• What the exercise asks
In the entries that follow, find each line with the word "mkBdf" and copy it.

• Supplied records
(* ===== verification/Drv.v ===== *)
(** The rules of userspace drivers ([src/crates/eurodrv/src/grant.rs], [vectors.rs] and
    [restart.rs]): which memory a driver and its device may touch, which interrupt
    vector it owns, and when it is restarted after it dies. *)

From stdpp Require Import base list sets sorting.
From S2P Require Import Prelude.

(** ** Device grants *)
Module Grant.

Definition PAGE : Z := 4096.
Definition IDENTITY_LIMIT : Z := Z.shiftl 512 30.
Definition PHYS_LIMIT : Z := Z.shiftl 1 52.
Definition HIGH_MMIO_VA : Z := Z.shiftl 508 30.
Definition MAX_MMIO : Z := Z.shiftl 16 20.
Definition MAX_DMA_PAGES : Z := 256.

(** The physical range from [base] of [len] bytes. *)
Record Window := mkWindow { base : Z; len : Z }.

Definition checked_add (a b : Z) : option Z := if a + b <=? U64_MAX then Some (a + b) else None.

Definition w_end (w : Window) : option Z := checked_add (base w) (len w).

Definition contains (w : Window) (addr n : Z) : bool :=
  match w_end w, checked_add addr n with
  | Some e, Some ae => (0 <? n) && (base w <=? addr) && (ae <=? e)
  | _, _ => false
  end.

Definition overlaps (w o : Window) : bool :=
  match w_end w, w_end o with
  | Some a, Some b => (0 <? len w) && (0 <? len o) && (base w <? b) && (base o <? a)
  | _, _ => true
  end.

Definition pages (w : Window) : Z := len w / PAGE.

(** [base + i * PAGE] is computed in [u64]. *)
Definition page_addrs (w : Window) : list (outcome Empty_set Z) :=
  (fun i => add64 (base w) (i * PAGE)) <$> zrange 0 (pages w).

(** [x & !(PAGE - 1)]. *)
Definition page_floor (x : Z) : Z := Z.land x (U64_MAX - (PAGE - 1)).

Definition page_round (b n : Z) : option Window :=
  let start := page_floor b in
  e ← checked_add b n;
  e ← checked_add e (PAGE - 1);
  Some (mkWindow start (page_floor e - start)).

Record Bdf := mkBdf { bus : Z; dev : Z; func : Z }.

Definition sid (b : Bdf) : Z :=
  Z.lor (Z.lor (Z.shiftl (bus b) 8 mod 2 ^ 16) (Z.shiftl (Z.land (dev b) 31) 3)) (Z.land (func b) 7).

Definition from_sid (s : Z) : Bdf :=
  mkBdf (Z.shiftr s 8 mod 256) (Z.land (Z.shiftr s 3) 31) (Z.land s 7).

Inductive GrantError := Unaligned | Empty | TooLarge | AboveIdentity | Wraps | Overlap | Forbidden.

Record DeviceGrant := mkGrant {
  bdf : Bdf;
  mmio : Window;
  dma : Window;
  irq_vector : option Z;
}.

Definition check_window (w : Window) (max limit : Z) : outcome GrantError unit :=
  if len w =? 0 then Err Empty
  else if negb (base w mod PAGE =? 0) || negb (len w mod PAGE =? 0) then Err Unaligned
  else
    match w_end w with
    | None => Err Wraps
    | Some e => if max <? len w then Err TooLarge else if limit <? e then Err AboveIdentity else Ok tt
    end.

Definition grant_new (b : Bdf) (m d : Window) (irq : option Z) (mmio_forbidden dma_forbidden : list Window)
    : outcome GrantError DeviceGrant :=
  let? _ := check_window m MAX_MMIO PHYS_LIMIT in
  let? _ := check_window d (MAX_DMA_PAGES * PAGE) IDENTITY_LIMIT in
  if overlaps m d then Err Overlap
  else if existsb (overlaps m) mmio_forbidden || existsb (overlaps d) dma_forbidden then Err Forbidden
  else Ok (mkGrant b m d irq).

Definition mmio_va (g : DeviceGrant) : Z :=
  match w_end (mmio g) with
  | Some e => if e <=? IDENTITY_LIMIT then base (mmio g) else HIGH_MMIO_VA
  | None => HIGH_MMIO_VA
  end.

Definition may_mmio (g : DeviceGrant) (addr n : Z) : bool := contains (mmio g) addr n.
Definition may_dma (g : DeviceGrant) (iova n : Z) : bool := contains (dma g) iova n.

(** [None] for an I/O BAR or one that is not implemented. *)
Definition mem_bar_size (probe : Z) : option Z :=
  if negb (Z.land probe 1 =? 0) then None
  else
    let mask := Z.land probe (U32_MAX - 15) in
    if mask =? 0 then None else Some ((U32_MAX - mask + 1) mod 2 ^ 32).

(** *** The bytes of a window *)

(** A byte of memory is in a window. *)
Definition covers (w : Window) (a : Z) : Prop := base w <= a < base w + len w.
Definition u64_window (w : Window) : Prop := is_u64 (base w) /\ is_u64 (len w).

Lemma checked_add_spec a b c : checked_add a b = Some c <-> c = a + b /\ a + b <= U64_MAX.
Proof. unfold checked_add. case_if; split; [intros [= <-]; lia | intros [-> _]; done | done | lia]. Qed.

Lemma contains_spec w addr n : u64_window w -> 0 <= addr -> 0 <= n ->
  contains w addr n = true <-> 0 < n /\ base w + len w <= U64_MAX /\ forall a, addr <= a < addr + n -> covers w a.
Proof.
  intros [Hb Hl] Ha Hn. unfold contains, w_end, covers. destruct (checked_add (base w) (len w)) as [e|] eqn:E1.
  - apply checked_add_spec in E1 as [-> E1]. destruct (checked_add addr n) as [ae|] eqn:E2.
    + apply checked_add_spec in E2 as [-> E2]. rewrite !andb_true_iff, Z.ltb_lt, !Z.leb_le. split.
      * intros [[H1 H2] H3]. split; [done|]. split; [done|]. intros a Ha'. lia.
      * intros (H1 & _ & H3). pose proof (H3 addr). pose proof (H3 (addr + n - 1)). lia.
    + split; [done|]. intros (H1 & _ & H3). exfalso. unfold checked_add in E2. case_in E2; [done|]. pose proof (H3 (addr + n - 1)). lia.
  - unfold checked_add in E1. case_in E1; [done|]. split; [done|]. intros (_ & H2 & _). lia.
Qed.

Lemma overlaps_false w o : overlaps w o = false -> forall a, covers w a -> ~ covers o a.
Proof.
  unfold overlaps, w_end, covers. destruct (checked_add (base w) (len w)) as [e|] eqn:E1; [|done].
  destruct (checked_add (base o) (len o)) as [e'|] eqn:E2; [|done].
  apply checked_add_spec in E1 as [-> _], E2 as [-> _]. rewrite !andb_false_iff, !Z.ltb_ge. lia.
Qed.

(** Both windows end below 2^64 and no byte is in both. *)
Definition apart (w o : Window) : Prop :=
  base w + len w <= U64_MAX /\ base o + len o <= U64_MAX /\ forall a, ~ (covers w a /\ covers o a).

Lemma apart_spec w o : u64_window w -> u64_window o -> overlaps w o = false <-> apart w o.
Proof.
  intros [Hw1 Hw2] [Ho1 Ho2]. unfold overlaps, w_end, checked_add, apart, covers. case_if; [|split; [done | lia]]. case_if; [|split; [done | lia]].
  rewrite !andb_false_iff, !Z.ltb_ge. split; [intros H; split; [lia|]; split; [lia|]; intros a; lia|]. intros (_ & _ & H). pose proof (H (Z.max (base w) (base o))). ulia.
Qed.

Lemma Forall_apart w l : u64_window w -> Forall u64_window l -> Forall (fun o => overlaps w o = false) l <-> Forall (apart w) l.
Proof. intros Hw Hl. induction Hl as [|o l Ho _ IH]; [done|]. by rewrite !Forall_cons, IH, apart_spec. Qed.

Lemma check_window_ok w max limit : check_window w max limit = Ok tt -> u64_window w ->
  0 < len w <= max /\ base w mod PAGE = 0 /\ len w mod PAGE = 0 /\ base w + len w <= limit /\ base w + len w <= U64_MAX.
Proof.
  unfold check_window, w_end. intros H [Hb Hl]. case_in H; [done|]. case_in H; [done|].
  destruct (checked_add (base w) (len w)) as [e|] eqn:E; [|done]. apply checked_add_spec in E as [-> E].
  case_in H; [done|]. case_in H; [done|]. simplify_bool. ulia.
Qed.

Lemma page_floor_spec x : is_u64 x -> page_floor x = x / PAGE * PAGE.
Proof.
  intros Hx. unfold page_floor. change (U64_MAX - (PAGE - 1)) with (Z.ldiff (Z.ones 64) (Z.ones 12)).
  replace (Z.land x (Z.ldiff (Z.ones 64) (Z.ones 12))) with (Z.ldiff (Z.land x (Z.ones 64)) (Z.ones 12)).
  - rewrite Z.land_ones, Z.mod_small by ulia. rewrite Z.ldiff_ones_r by lia.
    by rewrite Z.shiftl_mul_pow2, Z.shiftr_div_pow2 by lia.
  - apply Z.bits_inj'. intros n Hn. rewrite Z.ldiff_spec, !Z.land_spec, Z.ldiff_spec. by rewrite andb_assoc.
Qed.

(** [page_round] is the least window of whole pages around a range. *)
Lemma page_round_least b n w : is_u64 b -> is_u64 n -> page_round b n = Some w ->
  base w mod PAGE = 0 /\ len w mod PAGE = 0 /\ base w <= b /\ b + n <= base w + len w /\ base w + len w <= U64_MAX /\
  (forall w', base w' mod PAGE = 0 -> len w' mod PAGE = 0 -> base w' <= b -> b + n <= base w' + len w' ->
     base w' <= base w /\ base w + len w <= base w' + len w').
Proof.
  intros Hb Hn H. unfold page_round in H. destruct (checked_add b n) as [e|] eqn:E1; [|done]. simpl in H.
  destruct (checked_add e (PAGE - 1)) as [e'|] eqn:E2; [|done]. simpl in H. simplify_eq.
  apply checked_add_spec in E1 as [-> E1], E2 as [-> E2]. unfold PAGE in *. simpl.
  rewrite !page_floor_spec by ulia. unfold PAGE. change (4096 - 1) with 4095 in *. set (q := b / 4096). set (r := (b + n + 4095) / 4096).
  assert (4096 * q <= b < 4096 * q + 4096) by (unfold q; Z.to_euclidean_division_equations; lia).
  assert (4096 * r <= b + n + 4095 < 4096 * r + 4096) by (unfold r; Z.to_euclidean_division_equations; lia).
  replace (r * 4096 - q * 4096) with ((r - q) * 4096) by lia. rewrite !Z.mod_mul by lia.
  do 4 (split; [lia|]). split; [ulia|]. intros [b' n'] Hb' Hn' H1 H2. simpl in *.
  apply Z.mod_divide in Hb' as [x ->], Hn' as [y ->]; [lia | lia | lia].
Qed.

Lemma page_round_none b n : is_u64 b -> is_u64 n -> page_round b n = None <-> U64_MAX < b + n + (PAGE - 1).
Proof.
  intros Hb Hn. unfold page_round, checked_add, PAGE. case_if; simpl; [case_if; simpl|]; split; intros; try done; lia.
Qed.

Lemma page_addrs_ok w : u64_window w -> base w + len w <= U64_MAX -> page_addrs w = (fun i => Ok (base w + i * PAGE)) <$> zrange 0 (pages w).
Proof.
  intros [Hb Hl] He. apply list_fmap_ext. intros i x Hx. apply list_elem_of_lookup_2, elem_of_zrange in Hx.
  unfold add64. case_if; [done|]. unfold pages, PAGE in *. exfalso. Z.to_euclidean_division_equations. ulia.
Qed.

Definition bdf_ok (b : Bdf) : Prop := is_u8 (bus b) /\ 0 <= dev b <= 31 /\ 0 <= func b <= 7.

Lemma sid_value b : bdf_ok b -> sid b = bus b * 256 + dev b * 8 + func b.
Proof.
  intros (Hb & Hd & Hf). unfold sid. rewrite (Z.land_ones (dev b) 5 ltac:(lia) : Z.land (dev b) 31 = _), (Z.land_ones (func b) 3 ltac:(lia) : Z.land (func b) 7 = _).
  rewrite (Z.mod_small (dev b)), (Z.mod_small (func b)) by lia.
  rewrite !Z.shiftl_mul_pow2 by lia. rewrite (Z.mod_small (bus b * 2 ^ 8)) by ulia.
  rewrite (Z.lor_comm (bus b * 2 ^ 8)). rewrite <- (Z.shiftl_mul_pow2 (bus b)) by lia. rewrite lor_shift by ulia.
  rewrite Z.lor_comm. replace (dev b * 2 ^ 3 + bus b * 2 ^ 8) with ((dev b + bus b * 32) * 2 ^ 3) by lia.
  rewrite <- Z.shiftl_mul_pow2, lor_shift by ulia. lia.
Qed.

Lemma sid_roundtrip b : bdf_ok b -> from_sid (sid b) = b.
Proof.
  intros Hb. rewrite (sid_value b Hb). destruct b as [x y z], Hb as (Hx & Hy & Hz). simpl in *. unfold from_sid.
  rewrite !Z.shiftr_div_pow2 by lia.
  rewrite (Z.land_ones _ 5 ltac:(lia) : Z.land _ 31 = _), (Z.land_ones _ 3 ltac:(lia) : Z.land _ 7 = _).
  f_equal; Z.to_euclidean_division_equations; ulia.
Qed.

Lemma Forall_existsb {A} (f : A -> bool) l : existsb f l = false <-> Forall (fun x => f x = false) l.
Proof. induction l as [|x l IH]; simpl; [by split|]. rewrite orb_false_iff, Forall_cons, IH. done. Qed.

Lemma grant_new_ok b m d irq fm fd g : u64_window m -> u64_window d -> grant_new b m d irq fm fd = Ok g ->
  g = mkGrant b m d irq /\ check_window m MAX_MMIO PHYS_LIMIT = Ok tt /\ check_window d (MAX_DMA_PAGES * PAGE) IDENTITY_LIMIT = Ok tt /\
  overlaps m d = false /\ Forall (fun f => overlaps m f = false) fm /\ Forall (fun f => overlaps d f = false) fd.
Proof.
  intros Hm Hd H. unfold grant_new, obind in H. destruct (check_window m _ _) as [[]| | |]; try done.
  destruct (check_window d _ _) as [[]| | |]; try done. destruct (overlaps m d) eqn:Ho; [done|].
  destruct (existsb (overlaps m) fm) eqn:E1; [done|]. destruct (existsb (overlaps d) fd) eqn:E2; [done|]. simplify_eq/=.
  apply Forall_existsb in E1, E2. done.
Qed.

Lemma check_window_iff w max limit : u64_window w -> check_window w max limit = Ok tt <->
  0 < len w <= max /\ base w mod PAGE = 0 /\ len w mod PAGE = 0 /\ base w + len w <= limit /\ base w + len w <= U64_MAX.
Proof.
  intros Hw. split; [intros H; by apply check_window_ok|]. intros (H1 & H2 & H3 & H4 & H5).
  unfold check_window, w_end, checked_add. rewrite H2, H3. simpl. repeat (case_if; try lia). done.
Qed.

Lemma page_tiles w a : 0 <= base w -> 0 <= len w -> len w mod PAGE = 0 ->
  covers w a <-> exists i, 0 <= i < pages w /\ base w + i * PAGE <= a < base w + (i + 1) * PAGE.
Proof.
  intros Hb Hl Hm. unfold covers, pages, PAGE in *. apply Z.mod_divide in Hm as [q Hq]; [|lia].
  rewrite Hq, Z.div_mul by lia. split; [|intros (i & ? & ?); lia].
  intros Ha. exists ((a - base w) / 4096). Z.to_euclidean_division_equations. lia.
Qed.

• Answer section
Record Bdf := mkBdf { bus : Z; dev : Z; func : Z }.
  mkBdf (Z.shiftr s 8 mod 256) (Z.land (Z.shiftr s 3) 31) (Z.land s 7).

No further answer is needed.